Intra-arterial nimodipine (IaN) is used in the management of cerebral vasospasm after aneurysmal subarachnoid hemorrhage (aSAH). The impact of IaN therapy on regional cerebral oxygen saturation (rScO2) assessed by near infra-red spectroscopy, and dynamic cardiac indices, is currently unknown. This study assessed the effect of IaN on rScO2 and systemic hemodynamic indices during IaN therapy for cerebral vasospasm after aSAH.

Methods

This prospective cohort study was conducted in 20 patients over sixteen month period after ethics committee approval and informed consent. Patients with angiographic evidence of vasospasm received IaN 3mg over 30 minutes in the spastic vessels.
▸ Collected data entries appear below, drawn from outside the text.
(* ===== verification/HttpServer.v ===== *)
(** * The web interface

    Model of src/app/src/services/http/http.c and http_handlers.c: the responses,
    the health status and the request handlers.  Zephyr's HTTP server calls a
    handler with the pieces of a request as they arrive, then tells it that the
    transaction is over; a handler keeps what it needs in between in static
    arrays, the fields of the records below.  A call returns the response it
    sets, if any (every handler returns 0), and the new state.

    The handlers work on the file service, the shell, the log buffer and the
    firmware update of the other files.  Contents of arrays on the stack that are
    not initialised are the parameter [Uninit]; the version text that the build
    generates is [AppVersion]. *)

From S2P Require Import Prelude CLib Json LogBuffer ShellExec AppFs FileService Ota AppContext.
From Stdlib Require Import ZArith Lia.
From Stdlib Require Import Strings.Byte.
From stdpp Require Import base numbers list list_numbers strings.

Class Uninit := { uninit : nat -> list byte; length_uninit n : length (uninit n) = n }.
Class AppVersion := { APP_VERSION_STRING : cstr }.

(** The Kconfig symbol of the dummy shell backend. *)
Class DummyConfig := { SHELL_BACKEND_DUMMY_BUF_SIZE : nat; dummy_buf_size_positive : 0 < SHELL_BACKEND_DUMMY_BUF_SIZE }.

Module HttpServer.

Definition WEBOS_HTTP_BODY_MAX : nat := 4096.
Definition WEBOS_JSON_VALUE_MAX : nat := 1536.

(** ** Requests and responses *)

Inductive transaction_status :=
| HTTP_SERVER_TRANSACTION_ABORTED
| HTTP_SERVER_REQUEST_DATA_MORE
| HTTP_SERVER_REQUEST_DATA_FINAL
| HTTP_SERVER_TRANSACTION_COMPLETE.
Data regarding rScO2 heart rate (HR), mean blood pressure (MBP) cardiac index (CI), stroke volume index (SVI), stroke volume variation (SVV), and total peripheral resistance index (TPRI) were collected during IaN treatment. The primary outcome measure was change in rScO2 after IaN therapy.

Results

There was no significant change from baseline in ipsilateral and contralateral rScO2 after IaN administration (mean difference [MD], 0.2; 95% confidence interval [CI], −2.1 to 1.6; P=0.804, and 1.3; −1.1 to 3.8; P=0.276, respectively). There was a significant decrease in MBP and TPRI (MD, −12.4; 95% CI, −6.6 to −18.2; P<0.001, and −674.3; −374.9 to −973.7; P<0.001, respectively) and increase in SVI and CI (MD, 7.5; 95% CI, 14.4 to 0.6; P=0.035 and 0.7; 0.9 to 0.4; P<0.001, respectively) after IaN therapy. HR and SVV were unchanged.

Conclusions

IaN for aSAH-related cerebral vasospasm did not improve rScO2 but was associated with significant systemic hemodynamic effects, including a decrease in MBP and TPRI. These hemodynamic changes might offset any potential effects of IaN to improve rScO2.